Ford, Chrysler, G.M., Goodyear, General Tire and DuPont bought off the civil authorities to tear up the tracks, not just pave them over but to actually tear them up, so we couldn't use them again when shit like the various oil shocks tore through the fabric of the western world.
The insurance companies are companies first and health takes a distant back seat.
They aren't in the business of keeping you healthy.
They aren't in the business of paying for your needs when the shit you buy from agribusiness makes you sick.
They are in the business of making money and ONLY pay when they can't legally get away with NOT paying.
Health care is a COST to them.
The sooner you get sick, become unemployed and unemployable, fall off the rolls of insured and die, the better off they are.
The next election is going to be so much fun to watch now that corporations will be able to buy the politicians directly.

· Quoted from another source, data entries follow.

(* ===== verification/ComposerPromises.v ===== *)
(** What the composer promises to who types: every character typed or pasted is kept in its
    order, and Enter sends exactly what has been typed. *)
From stdpp Require Import gmap.
From S2P Require Import Prelude ByteText TextKeys TextArea TextAreaEdits TextAreaCalls PasteBurst ComposerText SlashCommands MentionCodec ComposerHistory Composer ComposerInput ComposerTyping ComposerBursts ComposerSubmit.

Module Composing.
Import ByteText Unicode Edits Layout Burst ComposerText Slash Mentions History Composer ComposerInput Typing Bursts Submit.

(** The key that submits, in the default keymap. *)
Definition enter_key : Keys.KeyEvent := Keys.mkKeyEvent Keys.Enter 0%N Keys.Press.
(** No binding of the composer takes a plain character, apart from the one that shows the
    shortcuts; Enter submits and does not begin a search. *)
Definition keys_ok (ks : ComposerKeys) : bool :=
  forallb never_plain (history_search_previous_keys ks ++ queue_keys ks ++ submit_keys ks ++ Keys.move_up (editor_keymap ks) ++ Keys.move_down (editor_keymap ks))
  && Keys.is_pressed (submit_keys ks) enter_key && negb (Keys.is_pressed (queue_keys ks) enter_key)
  && negb (Keys.is_pressed (toggle_shortcuts_keys ks) enter_key) && negb (Keys.is_pressed (history_search_previous_keys ks) enter_key).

I predict that it will immediately become a cacophony of naked greed.
Government of the sheeple, by the corporations, for their own profit.
MSBPodcast.com The opinions expressed here are my own. If you don't like 'em... Think up your own stuff.
If a government's first duty is to protect it's citizens, then how does providing health care not fit this definition? Especially given that there is define provable physical harm in NOT providing it?
Right, you can blame Obama for anything. For example, FARC in Colombia is entirely Obama's fault.
The US health care system has been terrible for years, the victim of being centred around the profit motive with secondary considerations given to the level of care but somehow through the miracle of nutter logic this is all Obama's fault. The mind boggles.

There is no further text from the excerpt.